_YOUR GOAL:_
Retype all of the lines below with no changes.
##############################
(* ===== verification/UpstreamProps.v ===== *)
(** * Properties of the exchange with the upstreams *)

From S2P Require Import Prelude Bytes Net Msg MsgProps Errors F64 Upstream UpstreamFacts.

Section properties.
Context `{BO : ByteOrder}.
Context (exchange_single : bytes -> Upstream.t -> outcome DoHError.t bytes).
Context (elapsed : nat -> Duration).

(** C17: the load balancer, for any statistics and any random numbers.  It
    picks upstreams until one answers with a valid packet or none is left,
    never the same one twice and never out of range; a success reports that
    attempt alone, and a failure all attempts, joined in the order they were
    made, with statistics in the order of the configuration.  Each failure
    adds ten seconds to its upstream's statistics, the success its own time.
    So the query fails only if every upstream fails. *)
Theorem load_balance_spec (randoms : nat -> f64) (query : bytes) (upstreams : list Upstream.t)
    (s : rtt_stats) :
  all_end exchange_single query upstreams ->
  match upstreams with
  | [u] => exists r, settle (ask exchange_single query u) = Ok r /\
      exchange_load_balance exchange_single elapsed randoms query upstreams s =
        (Ok {| packet := r;
               query_stats := with_main [attempt_stat (upstream_address u) (elapsed 0) r] |}, s)
  | _ => exists oc tried winner,
      exchange_load_balance exchange_single elapsed randoms query upstreams s =
        (Ok oc, stats_after elapsed upstreams tried winner s) /\
      exchanged exchange_single elapsed query upstreams oc tried winner /\
      (forall i p, answers exchange_single query upstreams i p -> is_Some winner)
  end.
Proof. apply load_balance_outcome. Qed.

(** C11: the parallel mode, for any order in which the tasks answer.  The
    first success in that order is the result, with its statistics alone; if
    all fail, the failures are joined in order of arrival and the statistics
    are in the order of the configuration; and as long as a task is still
    running and none has succeeded, the exchange waits. *)
Theorem parallel_spec (rx : channel) (query : bytes) (upstreams : list Upstream.t) :
  all_end exchange_single query upstreams -> length upstreams <> 1%nat ->
  NoDup (arrivals rx) -> Forall (fun i => (i < length upstreams)%nat) (arrivals rx) ->
  match exchange_parallel exchange_single elapsed rx query upstreams with
  | Ok oc =>
      (exists l i p, l ++ [i] `prefix_of` arrivals rx /\
         Forall (fun j => exists e, fails exchange_single query upstreams j e) l /\
         answers exchange_single query upstreams i p /\
         oc = {| packet := inr p;
                 query_stats := with_main [success_stat_at elapsed upstreams i] |}) \/
      ((arrivals rx ≡ₚ seq 0 (length upstreams) \/ closed rx = true) /\
       Forall (fun j => exists e, fails exchange_single query upstreams j e) (arrivals rx) /\
       oc = {| packet := inl (DoHError.from_upstream_attempts
                 (map (failure_at exchange_single elapsed query upstreams) (arrivals rx)));
               query_stats := with_main (flatten
                 (tried_attempts exchange_single elapsed query upstreams (arrivals rx))) |})
  | Diverge =>
      closed rx = false /\ (length (arrivals rx) < length upstreams)%nat /\
      Forall (fun j => exists e, fails exchange_single query upstreams j e) (arrivals rx)
  | _ => False
  end.
Proof. apply parallel_outcome. Qed.
End properties.

(** Two upstreams: the first times out, the second answers after 20 ms. *)
Definition sample_upstreams : list Upstream.t :=
  [Upstream.Dns (SockV4 [# x0a; x00; x00; x01] 53); Upstream.Dns (SockV4 [# x0a; x00; x00; x02] 53)].
Definition sample_exchange (query : bytes) (u : Upstream.t) : outcome DoHError.t bytes :=
  match u with
  | Upstream.Dns (SockV4 o _) =>
      if bool_decide (vec_to_list o = [x0a; x00; x00; x01]) then Err DoHError.UpstreamTimeout
      else Ok sample_packet
  | _ => Err DoHError.UpstreamIssue
  end.
Definition sample_elapsed (i : nat) : Duration := 20000000.

Lemma sample_answer : ask sample_exchange [] (Upstream.Dns (SockV4 [# x0a; x00; x00; x02] 53)) = Ok sample_packet.
Proof. by vm_compute. Qed.

Lemma sample_all_end : all_end sample_exchange [] sample_upstreams.
Proof. repeat constructor. Qed.

Lemma load_balance_spec_witness :
  exists oc tried winner,
    exchange_load_balance sample_exchange sample_elapsed (fun _ => zero) [] sample_upstreams ∅ =
      (Ok oc, stats_after sample_elapsed sample_upstreams tried winner ∅) /\ is_Some winner.
Proof.
  destruct (load_balance_spec sample_exchange sample_elapsed (fun _ => zero) [] sample_upstreams ∅
    sample_all_end) as (oc & tried & w & H & _ & Hw).
  exists oc, tried, w. split; [exact H|]. apply (Hw 1%nat sample_packet).
  eexists. split; [reflexivity|exact sample_answer].
Defined.

Lemma parallel_spec_witness :
  exists oc, exchange_parallel sample_exchange sample_elapsed {| arrivals := [1%nat]; closed := false |}
    [] sample_upstreams = Ok oc.
Proof.
  pose proof (parallel_spec sample_exchange sample_elapsed {| arrivals := [1%nat]; closed := false |}
    [] sample_upstreams sample_all_end ltac:(done) ltac:(repeat constructor; set_solver)
    ltac:(repeat constructor)) as H.
  destruct (exchange_parallel _ _ _ _ _) as [oc| | |]; [by exists oc|done|done|].
  destruct H as (_ & _ & H). inversion H as [|? ? (e & u & Hu & Hf) _]; subst.
  injection Hu as <-. by rewrite sample_answer in Hf.
Defined.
##############################
_ANSWER SPACE:_
(* ===== verification/UpstreamProps.v ===== *)
(** * Properties of the exchange with the upstreams *)

From S2P Require Import Prelude Bytes Net Msg MsgProps Errors F64 Upstream UpstreamFacts.

Section properties.
Context `{BO : ByteOrder}.
Context (exchange_single : bytes -> Upstream.t -> outcome DoHError.t bytes).
Context (elapsed : nat -> Duration).

(** C17: the load balancer, for any statistics and any random numbers.  It
    picks upstreams until one answers with a valid packet or none is left,
    never the same one twice and never out of range; a success reports that
    attempt alone, and a failure all attempts, joined in the order they were
    made, with statistics in the order of the configuration.  Each failure
    adds ten seconds to its upstream's statistics, the success its own time.
    So the query fails only if every upstream fails. *)
Theorem load_balance_spec (randoms : nat -> f64) (query : bytes) (upstreams : list Upstream.t)
    (s : rtt_stats) :
  all_end exchange_single query upstreams ->
  match upstreams with
  | [u] => exists r, settle (ask exchange_single query u) = Ok r /\
      exchange_load_balance exchange_single elapsed randoms query upstreams s =
        (Ok {| packet := r;
               query_stats := with_main [attempt_stat (upstream_address u) (elapsed 0) r] |}, s)
  | _ => exists oc tried winner,
      exchange_load_balance exchange_single elapsed randoms query upstreams s =
        (Ok oc, stats_after elapsed upstreams tried winner s) /\
      exchanged exchange_single elapsed query upstreams oc tried winner /\
      (forall i p, answers exchange_single query upstreams i p -> is_Some winner)
  end.
Proof. apply load_balance_outcome. Qed.

(** C11: the parallel mode, for any order in which the tasks answer.  The
    first success in that order is the result, with its statistics alone; if
    all fail, the failures are joined in order of arrival and the statistics
    are in the order of the configuration; and as long as a task is still
    running and none has succeeded, the exchange waits. *)
Theorem parallel_spec (rx : channel) (query : bytes) (upstreams : list Upstream.t) :
  all_end exchange_single query upstreams -> length upstreams <> 1%nat ->
  NoDup (arrivals rx) -> Forall (fun i => (i < length upstreams)%nat) (arrivals rx) ->
  match exchange_parallel exchange_single elapsed rx query upstreams with
  | Ok oc =>
      (exists l i p, l ++ [i] `prefix_of` arrivals rx /\
         Forall (fun j => exists e, fails exchange_single query upstreams j e) l /\
         answers exchange_single query upstreams i p /\
         oc = {| packet := inr p;
                 query_stats := with_main [success_stat_at elapsed upstreams i] |}) \/
      ((arrivals rx ≡ₚ seq 0 (length upstreams) \/ closed rx = true) /\
       Forall (fun j => exists e, fails exchange_single query upstreams j e) (arrivals rx) /\
       oc = {| packet := inl (DoHError.from_upstream_attempts
                 (map (failure_at exchange_single elapsed query upstreams) (arrivals rx)));
               query_stats := with_main (flatten
                 (tried_attempts exchange_single elapsed query upstreams (arrivals rx))) |})
  | Diverge =>
      closed rx = false /\ (length (arrivals rx) < length upstreams)%nat /\
      Forall (fun j => exists e, fails exchange_single query upstreams j e) (arrivals rx)
  | _ => False
  end.
Proof. apply parallel_outcome. Qed.
End properties.

(** Two upstreams: the first times out, the second answers after 20 ms. *)
Definition sample_upstreams : list Upstream.t :=
  [Upstream.Dns (SockV4 [# x0a; x00; x00; x01] 53); Upstream.Dns (SockV4 [# x0a; x00; x00; x02] 53)].
Definition sample_exchange (query : bytes) (u : Upstream.t) : outcome DoHError.t bytes :=
  match u with
  | Upstream.Dns (SockV4 o _) =>
      if bool_decide (vec_to_list o = [x0a; x00; x00; x01]) then Err DoHError.UpstreamTimeout
      else Ok sample_packet
  | _ => Err DoHError.UpstreamIssue
  end.
Definition sample_elapsed (i : nat) : Duration := 20000000.

Lemma sample_answer : ask sample_exchange [] (Upstream.Dns (SockV4 [# x0a; x00; x00; x02] 53)) = Ok sample_packet.
Proof. by vm_compute. Qed.

Lemma sample_all_end : all_end sample_exchange [] sample_upstreams.
Proof. repeat constructor. Qed.

Lemma load_balance_spec_witness :
  exists oc tried winner,
    exchange_load_balance sample_exchange sample_elapsed (fun _ => zero) [] sample_upstreams ∅ =
      (Ok oc, stats_after sample_elapsed sample_upstreams tried winner ∅) /\ is_Some winner.
Proof.
  destruct (load_balance_spec sample_exchange sample_elapsed (fun _ => zero) [] sample_upstreams ∅
    sample_all_end) as (oc & tried & w & H & _ & Hw).
  exists oc, tried, w. split; [exact H|]. apply (Hw 1%nat sample_packet).
  eexists. split; [reflexivity|exact sample_answer].
Defined.

Lemma parallel_spec_witness :
  exists oc, exchange_parallel sample_exchange sample_elapsed {| arrivals := [1%nat]; closed := false |}
    [] sample_upstreams = Ok oc.
Proof.
  pose proof (parallel_spec sample_exchange sample_elapsed {| arrivals := [1%nat]; closed := false |}
    [] sample_upstreams sample_all_end ltac:(done) ltac:(repeat constructor; set_solver)
    ltac:(repeat constructor)) as H.
  destruct (exchange_parallel _ _ _ _ _) as [oc| | |]; [by exists oc|done|done|].
  destruct H as (_ & _ & H). inversion H as [|? ? (e & u & Hu & Hf) _]; subst.
  injection Hu as <-. by rewrite sample_answer in Hf.
Defined.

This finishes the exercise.